I also need to thank Bob Pasnau—not just for originally assigning
me the chapter on mysticism in The Cambridge History of Medieval
Philosophy but for cheering me on ever since then as I’ve delved
further and further into the medieval contemplative tradition, and
especially for providing me with a full set of very helpful comments
on the entire manuscript. Ursula Renz also played a crucial role in
this book’s history, although I’m sure she doesn’t know it; I had
already gone back to writing about Thomas Aquinas when she
invited me to write a chapter on self-knowledge in medieval mystics
for an Oxford Philosophical Concepts volume she was editing, and it
was that essay that made me realize that I needed to keep going
with the contemplatives—I remain deeply grateful for that invitation
and her encouragement of what I wrote. It is Christia Mercer,
however, who can take direct credit for my actually writing this book.

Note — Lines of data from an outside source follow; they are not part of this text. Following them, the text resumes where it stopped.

Lemma forEach_erase_appended (keys : list Z) : forall (l : list Z) (g : Gopher),
  _pressedKeys g = l ++ keys ->
  (forall k, In k keys -> ~ In k l) ->
  exec (forEach keys (fun key => _ <- erasePressedKey key ;; ret tt)) g
  = set_pressedKeys l g.
Proof.
  induction keys as [|k ks IH]; intros l g Hg Hdis; cbn [forEach].
  - rewrite app_nil_r in Hg. rewrite <- Hg, set_pressedKeys_same. reflexivity.
  - rewrite exec_bind.
    assert (He : exec (_ <- erasePressedKey k ;; ret tt) g
                 = set_pressedKeys (l ++ ks) g).
    { unfold exec, bind, erasePressedKey, ret. rewrite Hg.
      rewrite (erase_first_split k l ks) by (apply Hdis; left; reflexivity).
      reflexivity. }
    rewrite He. rewrite (IH l (set_pressedKeys (l ++ ks) g)).
    + reflexivity.
    + reflexivity.
    + intros k' Hk'. apply Hdis. right. exact Hk'.
Qed.

(** Pressing and releasing a mapped button is a round trip on
    [_pressedKeys]: the press sends one key-down call for the bound keys and
    appends them, the release sends one key-up call for the same keys, and
    afterwards every code is held as often as before the press.  When none
    of the bound keys was held before, the list is exactly what it was. *)
Theorem mapKeyboard_press_release (STATE : Z) (keys : list Z) (g : Gopher)
    (p1 p2 : XINPUT_GAMEPAD) :
  lastIteration_of g STATE = false ->
  button_down STATE p1 = true ->
  button_down STATE p2 = false ->
  let g1 := exec (mapKeyboard STATE keys) (set_currentState p1 g) in
  let g2 := exec (mapKeyboard STATE keys) (set_currentState p2 g1) in
  events (mapKeyboard STATE keys) (set_currentState p1 g) = [SendKeyboard keys 0] /\
  _pressedKeys g1 = _pressedKeys g ++ keys /\
  events (mapKeyboard STATE keys) (set_currentState p2 g1)
    = [SendKeyboard keys KEYEVENTF_KEYUP] /\
  (forall k, held_count k g2 = held_count k g) /\
  ((forall k, In k keys -> ~ In k (_pressedKeys g)) ->
   _pressedKeys g2 = _pressedKeys g).
Proof.
  intros Hup Hd1 Hd2. cbn zeta.
  pose proof (mapKeyboard_tick STATE keys p1 g) as H1. cbn zeta in H1.
  rewrite observe_isDown, Hd1, Hup in H1. cbn [andb negb] in H1.
  assert (He1 : exec (mapKeyboard STATE keys) (set_currentState p1 g)
                = set_pressedKeys (_pressedKeys g ++ keys) (observe STATE g p1))
    by (unfold exec; rewrite H1; reflexivity).
  assert (Hv1 : events (mapKeyboard STATE keys) (set_currentState p1 g)
                = [SendKeyboard keys 0])
    by (unfold events; rewrite H1; reflexivity).
  rewrite He1, Hv1. clear H1 He1 Hv1.
  generalize (observe STATE g p1), (observe_last STATE g p1).
  intros g1 Hl1. rewrite Hd1 in Hl1.
  pose proof (mapKeyboard_tick STATE keys p2
                (set_pressedKeys (_pressedKeys g ++ keys) g1)) as H2.
  cbn zeta in H2. rewrite observe_isDown, observe_isUp, Hd2 in H2.
  change (lastIteration_of (set_pressedKeys (_pressedKeys g ++ keys) g1) STATE)
    with (lastIteration_of g1 STATE) in H2.
  rewrite Hl1 in H2. cbn [andb negb] in H2.
  unfold exec at 1 2, events. rewrite H2. cbn [fst snd].
  split; [reflexivity|]. split; [reflexivity|]. split; [reflexivity|].
  assert (Hp : _pressedKeys
                 (observe STATE (set_pressedKeys (_pressedKeys g ++ keys) g1) p2)
               = _pressedKeys g ++ keys) by reflexivity.
  split.
  - intros k. rewrite forEach_erase_count. unfold held_count.
    rewrite Hp, count_occ_app. lia.
  - intros Hdis.
    rewrite (forEach_erase_appended keys (_pressedKeys g) _ Hp Hdis).
    reflexivity.
Qed.

(** A button bound both to a mouse click and to keys only clicks: the
    mouse mapping queries the button first, and the key mapping, querying it
    again on the same tick, sees no edge; it sends nothing and leaves
    [_pressedKeys] as the mouse mapping left it. *)
Theorem shared_button_only_clicks (STATE keyDown keyUp : Z) (keys : list Z)
    (g : Gopher) :
  let g1 := exec (mapMouseClick STATE keyDown keyUp) g in
  events (mapKeyboard STATE keys) g1 = [] /\
  _pressedKeys (exec (mapKeyboard STATE keys) g1) = _pressedKeys g1.
Proof.
  cbn zeta.
  assert (Hc : clicks (exec (mapMouseClick STATE keyDown keyUp) g)
               = clicks (observe STATE g (_currentState g))).
  { rewrite <- exec_setXboxClickState. unfold mapMouseClick.
    rewrite exec_bind.
    set (g1 := exec (setXboxClickState STATE) g).
    match goal with
    | |- clicks (exec ?m g1) = _ =>
        assert (Hp : preserves clicks m) by frame; apply Hp
    end. }
  assert (Hs : _currentState (exec (mapMouseClick STATE keyDown keyUp) g)
               = _currentState g).
  { assert (Hp : preserves _currentState (mapMouseClick STATE keyDown keyUp))
      by frame. apply Hp. }
  set (g1 := exec (mapMouseClick STATE keyDown keyUp) g) in *.
  pose proof (mapKeyboard_run STATE keys g1) as H. cbn zeta in H.
  assert (Hd : isDown_of (observe STATE g1 (_currentState g1)) STATE = false).
  { rewrite observe_isDown. unfold lastIteration_of. rewrite Hc, Hs.
    fold (lastIteration_of (observe STATE g (_currentState g)) STATE).
    rewrite observe_last. destruct (button_down _ _); reflexivity. }
  assert (Hu : isUp_of (observe STATE g1 (_currentState g1)) STATE = false).
  { rewrite observe_isUp. unfold lastIteration_of. rewrite Hc, Hs.
    fold (lastIteration_of (observe STATE g (_currentState g)) STATE).
    rewrite observe_last. destruct (button_down _ _); reflexivity. }
  rewrite Hd, Hu in H. unfold events, exec. rewrite H. split; reflexivity.
Qed.
(** ** One tick, case by case *)

Lemma observe_disabled STATE g p : _disabled (observe STATE g p) = _disabled g.
Proof. reflexivity. Qed.

Lemma handleDisableButton_tick (p : XINPUT_GAMEPAD) (g : Gopher) :
  let D := CONFIG_DISABLE (cfg g) in
  let g1 := observe D g p in
  handleDisableButton (set_currentState p g) =
  if isDown_of g1 D then
    if _disabled g then
      (tt, set_disabled false g1, pulse_events g 400 65000 65000)
    else
      (tt, set_pressedKeys [] (set_disabled true g1),
       mouse_releases (_pressedKeys g)
       ++ batched_key_up (keyboard_codes (_pressedKeys g))
       ++ pulse_events g 400 10000 10000)
  else (tt, g1, []).
Proof. exact (handleDisableButton_run (set_currentState p g)). Qed.

(** [loop] on the four cases of the disable toggle: the mapper is enabled
    again and dispatches, is disabled and releases, stays disabled, or stays
    enabled and dispatches. *)
Lemma loop_tick powf (inp : TickInput) (g : Gopher) :
  let D := CONFIG_DISABLE (cfg g) in
  let g1 := observe D g (pad inp) in
  let nap := Sleep (SLEEP_AMOUNT (cfg g)) in
  loop powf inp g =
  if isDown_of g1 D then
    if _disabled g then
      (tt, exec (dispatch powf inp) (set_disabled false g1),
       nap :: pulse_events g 400 65000 65000
           ++ events (dispatch powf inp) (set_disabled false g1))
    else
      (tt, set_pressedKeys [] (set_disabled true g1),
       nap :: mouse_releases (_pressedKeys g)
           ++ batched_key_up (keyboard_codes (_pressedKeys g))
           ++ pulse_events g 400 10000 10000)
  else if _disabled g then (tt, g1, [nap])
  else (tt, exec (dispatch powf inp) g1, nap :: events (dispatch powf inp) g1).
Proof.
  cbn zeta. rewrite loop_run. cbn zeta.
  assert (He : exec handleDisableButton (set_currentState (pad inp) g)
               = snd (fst (handleDisableButton (set_currentState (pad inp) g))))
    by reflexivity.
  assert (Hv : events handleDisableButton (set_currentState (pad inp) g)
               = snd (handleDisableButton (set_currentState (pad inp) g)))
    by reflexivity.
  rewrite handleDisableButton_tick in He, Hv. cbn zeta in He, Hv.
  rewrite He, Hv. clear He Hv.
  destruct (isDown_of _ _); [destruct (_disabled g) eqn:Hdis|];
    cbn [fst snd _disabled set_disabled set_pressedKeys].
  - reflexivity.
  - reflexivity.
  - rewrite observe_disabled. destruct (_disabled g); reflexivity.
Qed.
(** ** An unbound disable command *)

Lemma button_down_zero (p : XINPUT_GAMEPAD) : button_down 0 p = true.
Proof. unfold button_down. rewrite Z.land_0_r. reflexivity. Qed.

Not only did she tell me that I had a book in the making already in
February 2016, but she then kept inviting me to give talks on
relevant topics at workshops at her Center for New Narratives in the
History of Philosophy at Columbia University. Those workshops
introduced me to both people and ideas that have expanded and
deepened my understanding of medieval mysticism and
contemplativism in fantabulous ways—I’m sure I haven’t done them
full justice here, but special thanks in particular go to Katie Bugyis,
Holly Flora, and Lauren Mancia for being kick-ass theologians, art
historians, and historians willing to hang out with this analytically
trained philosopher.
Speaking of people who have worked to create vibrant
communities of scholars with cross-disciplinary interests, many
thanks also to Mike Rea and the crew of his Logos conferences. The
Logos conferences may be a thing of the past, but their impact
remains, and I appreciate being made to feel part of a group (viz.,
philosophers of religion and analytic theologians) I’d long felt on the
outside of. Thanks also to Scott MacDonald for continuing to hold
the Cornell Medieval Colloquia each year, even now that they’re
actually happening in Brooklyn (and, in 2020–2022, online). The
chance to connect and reconnect there with stellar scholars and
friends like Susan Brower-Toland, Peter King, Scott Williams, and
Thomas Williams has made both my work and my life better in
myriad ways I find it hard to quantify. I am also endlessly grateful to
Thomas Williams for reading this entire manuscript and providing me
with not only a host of useful comments but several much-needed
laughs (“These people need to be beaten with a Jesus-stick”) and
any number of pep talks. I look forward to finding out with you
exactly what level of snark is allowed in heaven.
General thanks go to Elizabeth Barnes and Ross Cameron for their
relentless support and encouragement; to Sara Bernstein for such
good advice about so many things and always having my back; to
Molly Brown—Star to my Barb and mother of my godpuppy Elodie
(whose adorableness kept me going during the darkest part of the
pandemic); to Amber Griffioen and Lacey Hudspeth for
encouragement, support, and a place to vent about the mysticism
haters; to Amy Seymour, Julia Staffel, and Natalie Hart for being my
writing partners at coffee shops in NYC, Boulder, and Grand Rapids;
and to Laurie Paul for making me feel like it was obvious that I was
going to write an amazing book and that the only real question was
how to make sure the right people read it. A most particular thank
you to Keshav Singh for making me the cootie-catcher that decided
which versions of the names of medieval figures I was going to use
in this book when I was going bananas trying to decide between
things like Johannes and John, of Oingt or d’Oingt. The result may
be a bit idiosyncratic, but it is at least consistent throughout. Many
thanks as well to Peter Momtchiloff, who has been wonderfully
encouraging of this project and who sent me a few crucial email
nudges at just the right moment in the fall of 2021.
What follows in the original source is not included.